Stored data
__________________________________________________

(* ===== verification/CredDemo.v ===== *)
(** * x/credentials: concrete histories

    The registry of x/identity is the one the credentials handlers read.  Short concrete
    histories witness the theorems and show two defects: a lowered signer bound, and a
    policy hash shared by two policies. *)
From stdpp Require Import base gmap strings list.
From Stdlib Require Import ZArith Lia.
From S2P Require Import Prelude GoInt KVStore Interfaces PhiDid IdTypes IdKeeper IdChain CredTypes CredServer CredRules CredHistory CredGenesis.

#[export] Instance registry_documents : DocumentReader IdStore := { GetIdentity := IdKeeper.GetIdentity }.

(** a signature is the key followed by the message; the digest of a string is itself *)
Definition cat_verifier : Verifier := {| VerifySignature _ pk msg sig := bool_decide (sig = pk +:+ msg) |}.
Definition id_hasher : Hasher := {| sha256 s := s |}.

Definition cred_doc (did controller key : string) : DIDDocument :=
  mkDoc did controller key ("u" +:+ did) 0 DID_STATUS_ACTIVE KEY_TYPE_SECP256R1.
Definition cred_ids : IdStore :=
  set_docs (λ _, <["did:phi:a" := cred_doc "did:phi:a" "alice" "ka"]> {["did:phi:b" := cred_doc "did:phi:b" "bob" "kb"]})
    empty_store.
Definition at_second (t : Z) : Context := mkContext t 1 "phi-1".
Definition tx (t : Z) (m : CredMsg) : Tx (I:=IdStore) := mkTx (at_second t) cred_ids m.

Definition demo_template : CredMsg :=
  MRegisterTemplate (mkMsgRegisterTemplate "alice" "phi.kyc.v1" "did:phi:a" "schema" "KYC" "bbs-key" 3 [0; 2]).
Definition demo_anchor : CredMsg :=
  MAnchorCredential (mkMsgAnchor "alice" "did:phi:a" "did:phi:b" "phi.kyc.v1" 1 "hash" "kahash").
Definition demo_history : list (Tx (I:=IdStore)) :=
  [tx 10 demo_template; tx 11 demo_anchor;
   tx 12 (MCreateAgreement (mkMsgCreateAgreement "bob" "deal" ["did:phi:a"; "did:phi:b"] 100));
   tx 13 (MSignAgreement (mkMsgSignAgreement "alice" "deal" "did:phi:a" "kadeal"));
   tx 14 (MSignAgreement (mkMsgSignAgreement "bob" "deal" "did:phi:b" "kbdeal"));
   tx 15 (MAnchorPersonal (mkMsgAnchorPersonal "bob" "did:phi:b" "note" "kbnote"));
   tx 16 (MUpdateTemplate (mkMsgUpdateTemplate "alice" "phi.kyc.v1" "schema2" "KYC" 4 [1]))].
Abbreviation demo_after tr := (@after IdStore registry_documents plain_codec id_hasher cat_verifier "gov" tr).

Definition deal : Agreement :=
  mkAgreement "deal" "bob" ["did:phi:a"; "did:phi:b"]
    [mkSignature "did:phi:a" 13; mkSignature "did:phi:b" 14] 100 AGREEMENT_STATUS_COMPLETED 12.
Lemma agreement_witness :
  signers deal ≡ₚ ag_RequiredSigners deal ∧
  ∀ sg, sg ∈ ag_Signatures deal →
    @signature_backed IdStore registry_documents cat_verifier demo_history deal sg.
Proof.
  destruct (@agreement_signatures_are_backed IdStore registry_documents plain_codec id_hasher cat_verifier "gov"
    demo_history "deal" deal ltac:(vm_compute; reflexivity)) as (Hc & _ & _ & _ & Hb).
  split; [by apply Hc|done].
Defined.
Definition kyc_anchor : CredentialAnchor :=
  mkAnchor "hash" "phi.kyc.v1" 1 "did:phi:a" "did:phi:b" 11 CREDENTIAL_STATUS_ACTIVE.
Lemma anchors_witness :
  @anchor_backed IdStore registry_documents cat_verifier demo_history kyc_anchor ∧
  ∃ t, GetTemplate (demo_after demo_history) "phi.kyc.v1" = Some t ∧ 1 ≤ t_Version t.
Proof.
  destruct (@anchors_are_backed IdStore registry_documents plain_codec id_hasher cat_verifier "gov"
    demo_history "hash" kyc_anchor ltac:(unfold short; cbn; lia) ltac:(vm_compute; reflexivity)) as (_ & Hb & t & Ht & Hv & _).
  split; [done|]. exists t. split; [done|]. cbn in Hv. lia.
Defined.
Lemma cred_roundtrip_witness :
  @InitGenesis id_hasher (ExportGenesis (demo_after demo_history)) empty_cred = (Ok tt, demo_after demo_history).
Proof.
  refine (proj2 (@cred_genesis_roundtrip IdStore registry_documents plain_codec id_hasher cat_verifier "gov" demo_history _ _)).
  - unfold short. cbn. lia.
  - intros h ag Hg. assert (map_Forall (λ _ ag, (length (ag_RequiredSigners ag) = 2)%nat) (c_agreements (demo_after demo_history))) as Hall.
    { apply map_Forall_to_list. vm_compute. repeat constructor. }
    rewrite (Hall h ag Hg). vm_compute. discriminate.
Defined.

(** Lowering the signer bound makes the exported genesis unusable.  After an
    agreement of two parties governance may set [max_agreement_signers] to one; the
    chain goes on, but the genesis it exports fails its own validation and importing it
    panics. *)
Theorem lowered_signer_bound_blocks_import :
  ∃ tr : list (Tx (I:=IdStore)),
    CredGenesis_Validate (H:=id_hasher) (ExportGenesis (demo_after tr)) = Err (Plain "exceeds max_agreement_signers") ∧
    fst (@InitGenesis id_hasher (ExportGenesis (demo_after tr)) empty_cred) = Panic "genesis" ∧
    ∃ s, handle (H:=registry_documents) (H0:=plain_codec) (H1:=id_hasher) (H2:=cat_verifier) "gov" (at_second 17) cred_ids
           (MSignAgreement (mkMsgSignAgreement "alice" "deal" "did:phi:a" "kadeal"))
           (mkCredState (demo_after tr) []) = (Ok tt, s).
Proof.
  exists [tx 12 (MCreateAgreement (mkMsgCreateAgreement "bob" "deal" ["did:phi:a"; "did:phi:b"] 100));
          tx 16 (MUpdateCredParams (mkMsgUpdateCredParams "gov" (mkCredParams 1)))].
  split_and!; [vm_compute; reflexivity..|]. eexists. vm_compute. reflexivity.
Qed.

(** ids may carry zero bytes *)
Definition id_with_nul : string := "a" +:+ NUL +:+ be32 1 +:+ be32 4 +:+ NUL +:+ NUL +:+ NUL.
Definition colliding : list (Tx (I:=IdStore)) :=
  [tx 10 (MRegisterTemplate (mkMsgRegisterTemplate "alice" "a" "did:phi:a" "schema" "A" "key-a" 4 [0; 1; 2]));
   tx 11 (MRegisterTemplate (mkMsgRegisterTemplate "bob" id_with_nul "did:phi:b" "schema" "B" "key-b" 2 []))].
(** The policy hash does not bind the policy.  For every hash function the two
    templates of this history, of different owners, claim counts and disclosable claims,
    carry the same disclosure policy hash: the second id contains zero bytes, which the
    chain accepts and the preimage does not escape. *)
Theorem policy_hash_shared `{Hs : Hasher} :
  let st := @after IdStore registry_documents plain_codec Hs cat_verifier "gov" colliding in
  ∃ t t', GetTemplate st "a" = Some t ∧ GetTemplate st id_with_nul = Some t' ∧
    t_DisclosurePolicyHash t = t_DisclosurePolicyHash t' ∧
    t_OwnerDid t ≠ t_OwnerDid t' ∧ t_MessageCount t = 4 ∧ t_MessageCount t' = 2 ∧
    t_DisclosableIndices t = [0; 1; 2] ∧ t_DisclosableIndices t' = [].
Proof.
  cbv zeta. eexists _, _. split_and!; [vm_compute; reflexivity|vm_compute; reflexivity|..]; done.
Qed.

__________________________________________________

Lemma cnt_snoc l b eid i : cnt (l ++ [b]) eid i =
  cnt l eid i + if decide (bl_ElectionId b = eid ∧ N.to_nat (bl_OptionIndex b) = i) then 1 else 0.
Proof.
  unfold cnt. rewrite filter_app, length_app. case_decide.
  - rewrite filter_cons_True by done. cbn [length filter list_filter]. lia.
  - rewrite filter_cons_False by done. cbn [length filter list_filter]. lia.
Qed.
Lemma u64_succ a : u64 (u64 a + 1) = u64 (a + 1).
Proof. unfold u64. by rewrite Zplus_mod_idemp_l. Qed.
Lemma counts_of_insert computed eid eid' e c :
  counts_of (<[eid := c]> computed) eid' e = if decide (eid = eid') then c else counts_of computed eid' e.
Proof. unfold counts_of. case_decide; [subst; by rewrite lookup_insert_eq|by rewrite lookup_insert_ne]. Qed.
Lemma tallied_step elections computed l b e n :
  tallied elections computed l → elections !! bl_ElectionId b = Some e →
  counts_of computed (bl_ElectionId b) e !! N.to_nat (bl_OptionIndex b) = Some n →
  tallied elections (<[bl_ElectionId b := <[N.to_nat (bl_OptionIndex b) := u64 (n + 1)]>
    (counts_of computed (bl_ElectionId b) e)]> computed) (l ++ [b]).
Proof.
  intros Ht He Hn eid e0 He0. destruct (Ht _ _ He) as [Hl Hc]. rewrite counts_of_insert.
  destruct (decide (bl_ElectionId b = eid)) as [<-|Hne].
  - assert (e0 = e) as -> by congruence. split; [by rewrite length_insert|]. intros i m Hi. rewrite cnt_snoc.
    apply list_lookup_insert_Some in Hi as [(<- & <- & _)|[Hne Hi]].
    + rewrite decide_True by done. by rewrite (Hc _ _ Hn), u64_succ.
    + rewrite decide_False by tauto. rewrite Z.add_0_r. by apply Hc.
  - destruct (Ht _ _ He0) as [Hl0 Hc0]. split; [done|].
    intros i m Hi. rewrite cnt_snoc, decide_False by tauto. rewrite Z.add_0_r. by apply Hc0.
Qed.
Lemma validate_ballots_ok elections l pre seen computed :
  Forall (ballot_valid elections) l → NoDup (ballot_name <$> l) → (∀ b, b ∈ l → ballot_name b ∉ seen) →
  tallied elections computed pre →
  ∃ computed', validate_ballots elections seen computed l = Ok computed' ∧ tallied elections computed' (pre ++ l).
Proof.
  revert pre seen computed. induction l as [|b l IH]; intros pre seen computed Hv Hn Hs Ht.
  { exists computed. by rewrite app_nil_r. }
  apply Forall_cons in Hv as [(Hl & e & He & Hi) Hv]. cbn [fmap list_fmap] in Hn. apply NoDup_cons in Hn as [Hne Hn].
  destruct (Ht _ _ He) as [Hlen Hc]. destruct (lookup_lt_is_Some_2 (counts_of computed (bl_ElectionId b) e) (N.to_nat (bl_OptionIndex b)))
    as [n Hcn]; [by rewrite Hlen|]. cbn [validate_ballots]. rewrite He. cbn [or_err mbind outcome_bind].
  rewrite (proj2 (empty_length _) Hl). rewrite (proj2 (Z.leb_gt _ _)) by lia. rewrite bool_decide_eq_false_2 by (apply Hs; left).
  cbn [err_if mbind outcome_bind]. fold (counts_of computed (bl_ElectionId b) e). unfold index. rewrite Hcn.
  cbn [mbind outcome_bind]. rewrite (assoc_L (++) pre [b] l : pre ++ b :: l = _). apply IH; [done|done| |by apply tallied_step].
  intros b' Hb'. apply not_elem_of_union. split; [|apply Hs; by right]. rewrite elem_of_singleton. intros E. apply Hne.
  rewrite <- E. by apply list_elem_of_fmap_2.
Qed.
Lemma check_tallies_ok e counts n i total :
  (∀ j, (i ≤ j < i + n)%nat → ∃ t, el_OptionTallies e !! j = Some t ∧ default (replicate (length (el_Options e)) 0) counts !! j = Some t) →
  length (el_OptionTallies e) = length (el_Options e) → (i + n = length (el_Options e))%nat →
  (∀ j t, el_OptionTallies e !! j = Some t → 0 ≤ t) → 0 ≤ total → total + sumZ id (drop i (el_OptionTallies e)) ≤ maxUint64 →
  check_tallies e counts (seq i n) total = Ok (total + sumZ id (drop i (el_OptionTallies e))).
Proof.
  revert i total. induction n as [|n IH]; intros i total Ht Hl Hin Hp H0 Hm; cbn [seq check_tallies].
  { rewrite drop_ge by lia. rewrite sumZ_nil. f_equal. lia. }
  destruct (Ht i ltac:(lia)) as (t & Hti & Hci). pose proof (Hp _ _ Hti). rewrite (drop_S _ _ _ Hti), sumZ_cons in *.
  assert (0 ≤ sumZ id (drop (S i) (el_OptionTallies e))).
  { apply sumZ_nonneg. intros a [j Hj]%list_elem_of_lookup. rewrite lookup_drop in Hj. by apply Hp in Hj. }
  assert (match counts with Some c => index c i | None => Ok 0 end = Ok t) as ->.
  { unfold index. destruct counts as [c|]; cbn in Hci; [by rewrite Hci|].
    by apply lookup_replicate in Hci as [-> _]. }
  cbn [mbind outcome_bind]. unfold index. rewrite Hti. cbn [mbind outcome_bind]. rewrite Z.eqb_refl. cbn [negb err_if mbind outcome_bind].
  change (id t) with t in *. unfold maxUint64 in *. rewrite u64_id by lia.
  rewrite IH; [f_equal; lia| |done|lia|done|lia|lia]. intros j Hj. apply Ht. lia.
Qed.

__________________________________________________

Extract exactly and only the lines above from the line containing "Definition colliding : list" through the line containing "tx 11 (MRegisterTemplate", both end lines included.

• _Response for this exercise_
Definition colliding : list (Tx (I:=IdStore)) :=
  [tx 10 (MRegisterTemplate (mkMsgRegisterTemplate "alice" "a" "did:phi:a" "schema" "A" "key-a" 4 [0; 1; 2]));
   tx 11 (MRegisterTemplate (mkMsgRegisterTemplate "bob" id_with_nul "did:phi:b" "schema" "B" "key-b" 2 []))].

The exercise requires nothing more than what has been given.